All histological and immunophenotypic data were reviewed by two pathologists (J.H. and Y.W.K.). The cases of cHL were subtyped according to the World Health Organization criteria as nodular sclerosis, lymphocyte-rich, mixed cellularity, lymphocyte-depleted, or not otherwise specified cHL. Tissue microarrays (TMAs) were constructed using three 1-mm-diameter tumor cores from selected areas of formalin-fixed, paraffin-embedded tumor samples. TMA sections were stained using a Benchmark XT automatic immunohistochemistry staining device (Ventana Medical Systems, Tucson, AZ, USA). Anti-GLUT1 (Cell Marque, Rocklin, CA, USA), anti–PD-L1 (Cell Signaling Technology, Danvers, MA, USA), anti–PD-L2 (R&D Systems, Minneapolis, MN, USA), and anti–PD-1 antibodies (Cell Marque) were used. In the TMA, each case was represented by three tissue cores, and at least 10 CD30-positive Hodgkin/Reed-Sternberg (HRS) cells in at least one of the three core cylinders from each patient were read. To minimize the counting of cells, other than small lymphocytes, with nonspecific PD-1 staining we counted only the cells with staining that were morphologically compatible with small lymphocytes in the microenvironment (excluded fibroblasts, endothelial cells, HRS cells, and macrophages) based on their size, shape, and CD30 staining. We examined the protein expression of GLUT1, PD-L1, PD-L2, and PD-1 in 5% increments. The cut-off values of GLUT1, PD-L1, PD-L2, and PD-1 associated with the most significant differences in overall survival (OS) were selected. A sample was considered GLUT1-, PD-L1–, or PD-L2–positive if the expression of these markers was detected in ≥ 20% of HRS cells. A sample was considered PD-1–positive if PD-1 expression was detected in ≥20% of the peritumoral microenvironment. In situ hybridization analysis of Epstein-Barr virus–encoded RNA-1 and RNA-2 was performed and scored as previously described [28].

Statistical analyses

Event-free survival (EFS) was defined as the interval between the date of diagnosis and that of disease progression, relapse, or death from any cause. OS was defined as the interval between the date of diagnosis and that of death from any cause. The follow-up of patients was censored at their last follow-up date. Cumulative OS or EFS was analyzed using the Kaplan-Meier method, and comparisons were performed via log-rank testing. Multivariate prognostic analyses was performed with the Cox proportional hazards regression model using the enter method. Categorical variables were compared using the chi-squared test. All statistical analyses were performed using the SPSS statistical software program ver. 18.0 (SPSS Inc., Chicago, IL, USA). All p-values were two-sided associations, and p<.05 was considered statistically significant.


Patient characteristics

The clinical characteristics of the 125 patients are summarized in Table 1. The median age of the patients was 39 years (range, 15 to 78 years). Twenty-five patients died. The median OS was not achieved, and the median EFS was 11 years. The estimated 5-year OS and EFS rates were 84% and 61%, respectively.

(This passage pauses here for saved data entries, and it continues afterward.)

(* ===== verification/ProtoStream.v ===== *)
(** * Message streams

    [src/core/util/ProtoStream.{hpp,cc}]: messages written one after another to a
    file, each behind its length in network byte order.

    The file is a list of bytes.  An output stream may run out of room, after
    which it is bad and takes nothing more; an input stream that ends early is
    no longer good.  Messages are the generated classes': how they turn into
    bytes is an argument. *)
From S2P Require Import Prelude JobServer JobClient.

(** [std::ostream], with the room left on the device. *)
Record ostream := mkOut { o_bytes : list Z; o_room : option nat; o_bad : bool }.

Definition o_write (b : list Z) (o : ostream) : ostream :=
  if o_bad o then o else
  match o_room o with
  | None => mkOut (o_bytes o ++ b) None false
  | Some n =>
      if (length b <=? n)%nat then mkOut (o_bytes o ++ b) (Some (n - length b)%nat) false
      else mkOut (o_bytes o ++ take n b) (Some 0%nat) true
  end.

(** [std::istream], with the whole file for [reset]. *)
Record istream := mkIn { i_file : list Z; i_rest : list Z; i_good : bool }.

Definition i_read (n : nat) (i : istream) : list Z * istream :=
  if i_good i then
    if (n <=? length (i_rest i))%nat
    then (take n (i_rest i), mkIn (i_file i) (drop n (i_rest i)) true)
    else (i_rest i, mkIn (i_file i) [] false)
  else ([], i).

Definition reset (i : istream) : istream := mkIn (i_file i) (i_file i) true.
Definition open_in (file : list Z) : istream := mkIn file file true.

Section streams.
Context {M : Type} (serialize : M -> list Z).
(** [ParseFromString]: whether the bytes are a message, and what is stored either way. *)
Context (parse : list Z -> bool * M).

Definition writeMessage (m : M) (o : ostream) : bool * ostream :=
  let m_size := htonl_bytes (Z.of_nat (length (serialize m))) in
  let o := o_write m_size o in
  if o_bad o then (false, o) else (true, o_write (serialize m) o).

(** [m] is the caller's message, kept when nothing is read. *)
Definition getNext (m : M) (i : istream) : bool * M * istream :=
  let '(m_size, i) := i_read 4 i in
  if negb (i_good i) then (false, m, i) else
  let m_size := ntohl_bytes m_size in
  let '(buf, i) := i_read (Z.to_nat m_size) i in
  if negb (i_good i) then (false, m, i) else
  let '(_, m) := parse buf in
  (true, m, i).

Definition writeMessages (ms : list M) (o : ostream) : ostream :=
  fold_left (fun o m => (writeMessage m o).2) ms o.

(** [while (ps.getNext(&m)) ...]; a message takes at least four bytes. *)
Fixpoint readMessages (fuel : nat) (m : M) (i : istream) : list M * istream :=
  match fuel with
  | O => ([], i)
  | S fuel =>
      match getNext m i with
      | (true, m, i) => let '(ms, i) := readMessages fuel m i in (m :: ms, i)
      | (false, _, i) => ([], i)
      end
  end.

Definition read_all (m : M) (i : istream) : list M :=
  (readMessages (S (length (i_rest i))) m i).1.

(** What the generated code promises for a message: it parses back.  Its length
    has to fit the header. *)
Definition encodable (m : M) : Prop :=
  parse (serialize m) = (true, m) /\ Z.of_nat (length (serialize m)) < 2 ^ 32.

Abbreviation frame := (sendMsg serialize).

Lemma length_frame m : length (frame m) = (4 + length (serialize m))%nat.
Proof. unfold sendMsg. by rewrite length_app. Qed.

Lemma writeMessages_frames ms : forall b,
  writeMessages ms (mkOut b None false) = mkOut (b ++ (ms ≫= frame)) None false.
Proof.
  induction ms as [|m ms IH]; intros b; [by rewrite app_nil_r|].
  unfold writeMessages in *. cbn [fold_left].
  assert ((writeMessage m (mkOut b None false)).2 = mkOut (b ++ frame m) None false) as ->.
  { unfold writeMessage, o_write, sendMsg. cbn [o_bad o_room o_bytes snd].
    by rewrite app_assoc. }
  by rewrite IH, bind_cons, app_assoc.
Qed.

Lemma i_read_app f l s : i_read (length l) (mkIn f (l ++ s) true) = (l, mkIn f s true).
Proof.
  unfold i_read. cbn [i_good i_rest i_file].
  rewrite (proj2 (Nat.leb_le _ _)) by (rewrite length_app; lia).
  by rewrite take_app_length, drop_app_length.
Qed.

Lemma getNext_frame f m0 m s :
  encodable m -> getNext m0 (mkIn f (frame m ++ s) true) = (true, m, mkIn f s true).
Proof.
  intros [Hp Hs]. unfold getNext, sendMsg. rewrite <- app_assoc.
  rewrite (i_read_app f (htonl_bytes _)). cbn [i_good negb].
  rewrite ntohl_htonl by lia.
  rewrite Nat2Z.id, i_read_app. cbn [i_good negb]. by rewrite Hp.
Qed.

(** A proper prefix of a frame is not taken for a message. *)
Lemma getNext_cut f m0 m n :
  encodable m -> (n < length (frame m))%nat ->
  exists i, getNext m0 (mkIn f (take n (frame m)) true) = (false, m0, i).
Proof.
  intros [_ Hs] Hn. rewrite length_frame in Hn. unfold getNext.
  destruct (decide (n < 4)%nat) as [H4|H4].
  - unfold i_read at 1. cbn [i_good i_rest i_file].
    rewrite (proj2 (Nat.leb_gt _ _)) by (rewrite length_take, length_frame; lia).
    cbn [i_good negb]. eauto.
  - assert (take n (frame m) = htonl_bytes (Z.of_nat (length (serialize m)))
      ++ take (n - 4) (serialize m)) as ->.
    { unfold sendMsg. rewrite take_app. by rewrite take_ge by (cbn; lia). }
    rewrite (i_read_app f (htonl_bytes _)). cbn [i_good negb].
    rewrite ntohl_htonl by lia.
    rewrite Nat2Z.id. unfold i_read. cbn [i_good i_rest i_file].
    rewrite (proj2 (Nat.leb_gt _ _)) by (rewrite length_take; lia).
    cbn [i_good negb]. eauto.
Qed.

Lemma getNext_end f m0 :
  getNext m0 (mkIn f [] true) = (false, m0, mkIn f [] false).
Proof. done. Qed.

(** Any cut of a stream: the messages whose frames are complete. *)
Lemma readMessages_cut f ms : forall fuel m0 n,
  Forall encodable ms -> (length (take n (ms ≫= frame)) < fuel)%nat ->
  exists k, (readMessages fuel m0 (mkIn f (take n (ms ≫= frame)) true)).1 = take k ms
    /\ (length (take k ms ≫= frame) <= n)%nat
    /\ ((n < length (take (S k) ms ≫= frame))%nat \/ (length ms <= k)%nat).
Proof.
  induction ms as [|m ms IH]; intros fuel m0 n He Hf.
  { exists 0%nat. destruct fuel as [|fuel]; [cbn in Hf; lia|].
    change ([] ≫= frame) with (@nil Z). rewrite take_nil. cbn [readMessages].
    rewrite getNext_end. split_and!; [done|cbn; lia|right; cbn; lia]. }
  rewrite bind_cons in Hf |- *. destruct fuel as [|fuel]; [cbn in Hf; lia|].
  apply Forall_cons in He as [Hm He]. cbn [readMessages].
  destruct (decide (length (frame m) <= n)%nat) as [Hle|Hlt].
  - assert (take n (frame m ++ (ms ≫= frame))
      = frame m ++ take (n - length (frame m)) (ms ≫= frame)) as E
      by (rewrite take_app; f_equal; apply take_ge; lia).
    rewrite E in Hf |- *. rewrite getNext_frame by done.
    destruct (IH fuel m (n - length (frame m))%nat) as (k & Hk & Hn & Hs).
    { done. }
    { pose proof (length_frame m). rewrite length_app in Hf. lia. }
    exists (S k). destruct (readMessages fuel m _) as [ms' i]. cbn [fst] in *. subst ms'.
    split; [done|]. cbn [take]. rewrite !bind_cons, !length_app. split; [lia|].
    destruct Hs; [left; lia|right; cbn; lia].
  - assert (take n (frame m ++ (ms ≫= frame)) = take n (frame m)) as ->
      by (apply take_app_le; lia).
    destruct (getNext_cut f m0 m n) as (i & ->); [done|lia|].
    exists 0%nat. cbn [take]. rewrite bind_cons, length_app. split_and!; [done|cbn; lia|left; lia].
Qed.

Lemma read_all_frames ms m0 : Forall encodable ms -> read_all m0 (open_in (ms ≫= frame)) = ms.
Proof.
  intros He. unfold read_all, open_in. cbn [i_rest].
  destruct (readMessages_cut (ms ≫= frame) ms (S (length (ms ≫= frame))) m0
    (length (ms ≫= frame))) as (k & Hk & _ & Hs); [done|rewrite length_take; lia|].
  rewrite take_ge in Hk by lia. rewrite Hk. apply take_ge.
  destruct Hs as [Hs|]; [|done]. exfalso.
  assert (length (take (S k) ms ≫= frame) <= length (ms ≫= frame))%nat; [|lia].
  rewrite <- (take_drop (S k) ms) at 2. rewrite bind_app, length_app. lia.
Qed.

(** A stream of messages reads back as written.  If the file is cut at any byte,
    reading stops after exactly the messages whose frames are complete; an uncut
    file gives all of them, and again after [reset]. *)
Theorem stream_roundtrip ms m0 n :
  Forall encodable ms ->
  let file := o_bytes (writeMessages ms (mkOut [] None false)) in
  read_all m0 (open_in file) = ms
  /\ (forall rest good, read_all m0 (reset (mkIn file rest good)) = ms)
  /\ exists k, read_all m0 (open_in (take n file)) = take k ms
       /\ (length (o_bytes (writeMessages (take k ms) (mkOut [] None false))) <= n)%nat
       /\ ((n < length (o_bytes (writeMessages (take (S k) ms) (mkOut [] None false))))%nat
           \/ (length ms <= k)%nat).
Proof.
  intros He. cbv zeta. rewrite !writeMessages_frames. cbn [o_bytes app].
  split_and!; [by apply read_all_frames|intros; by apply read_all_frames|].
  destruct (readMessages_cut (take n (ms ≫= frame)) ms (S (length (take n (ms ≫= frame)))) m0 n)
    as (k & Hk & Hn & Hs); [done|lia|].
  exists k. rewrite !writeMessages_frames. done.
Qed.

(** The bytes of a message are not checked to reach the file: on a device with just
    enough room for the length, [writeMessage] reports success and the message is lost. *)
Lemma write_body_unchecked m b :
  serialize m <> [] ->
  exists o, writeMessage m (mkOut b (Some 4%nat) false) = (true, o)
    /\ o_bytes o = b ++ htonl_bytes (Z.of_nat (length (serialize m))) /\ o_bad o = true.
Proof.
  intros Hm. unfold writeMessage, o_write. cbn [o_bad o_room o_bytes htonl_bytes length Nat.leb Nat.sub].
  eexists. split; [reflexivity|]. destruct (serialize m) as [|x l]; [done|].
  cbn [length Nat.leb o_bytes o_bad take]. by rewrite app_nil_r.
Qed.
End streams.

(** Bytes that are no message are handed over as one. *)
Lemma garbage_accepted {M} (parse : list Z -> bool * M) (m0 m : M) f :
  parse [] = (false, m) -> getNext parse m0 (mkIn f [0; 0; 0; 0] true) = (true, m, mkIn f [] true).
Proof.
  intros Hp. unfold getNext.
  change (i_read 4 (mkIn f [0; 0; 0; 0] true)) with ([0; 0; 0; 0], mkIn f [] true).
  cbn [i_good negb]. change (Z.to_nat (ntohl_bytes [0; 0; 0; 0])) with 0%nat.
  change (i_read 0 (mkIn f [] true)) with (@nil Z, mkIn f [] true). cbn [i_good negb].
  by rewrite Hp.
Qed.

(** Messages of one byte: two of them, the file cut inside the second. *)
Lemma stream_roundtrip_witness :
  read_all (fun l => match l with [x] => (true, x) | _ => (false, 0) end) 0
    (open_in (take 9 (o_bytes (writeMessages (fun x => [x]) [5; 6] (mkOut [] None false)))))
  = [5].
Proof.
  destruct (stream_roundtrip (fun x => [x])
    (fun l => match l with [x] => (true, x) | _ => (false, 0) end)
    [5; 6] 0 9 ltac:(repeat constructor)) as (_ & _ & k & -> & Hn & Hs).
  destruct k as [|[|k]]; [vm_compute in Hs; lia|reflexivity|].
  rewrite take_ge in Hn by (cbn; lia). vm_compute in Hn. lia.
Defined.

GLUT1 expression in cHL tissues

The correlations between GLUT1 and clinical variables are summarized in Table 2. Fifty-six patients (44.8%) displayed membranous positivity for GLUT1 (Fig. 1A). There was no correlation between GLUT1 expression and clinical variables.

Correlations of PD-L1, PD-L2, and PD-1 expression with GLUT1 expression

PD-L1, PD-L2, and PD-1 were expressed in 63.2%, 9.6%, and 13.6% of the specimens, respectively (Fig. 1BD). The correlations of PD-L1, PD-L2, and PD-1 expression with GLUT1 expression are summarized in Table 3. GLUT1 protein expression was associated with high PD-L1 (p=.004) and high PD-L2 protein expression in HRS cells (p=.031). However, there was no correlation between GLUT1 levels in HRS cells and PD-1 expression in the peritumoral microenvironment (p=.198).

Prognostic significance of GLUT1 expression

GLUT1 expression was not associated with EFS and OS rates (p=.143 and p=.299, respectively). As the prognostic significance of the IPS is limited in advanced-stage disease [3], we performed a subgroup analysis according to the disease stage to determine whether GLUT1 expression has prognostic significance in certain stages. In limited-stage cHL, GLUT1 expression was not associated with EFS and OS rates (p=.906 and p=.833, respectively). In advanced-stage cHL, GLUT1 positivity was associated with better EFS (p=.029) (Fig. 2A). However, there was no association between GLUT1 expression and OS in advanced-stage cHL (p=.168) (Fig. 2B).
Univariate analysis revealed that EFS was associated with advanced age and anemia (Table 4). Multivariate analysis identified GLUT1 as a marginally significant prognostic factor for EFS, together with advanced age and anemia (hazard ratio, 0.462; p=.068) (Table 4).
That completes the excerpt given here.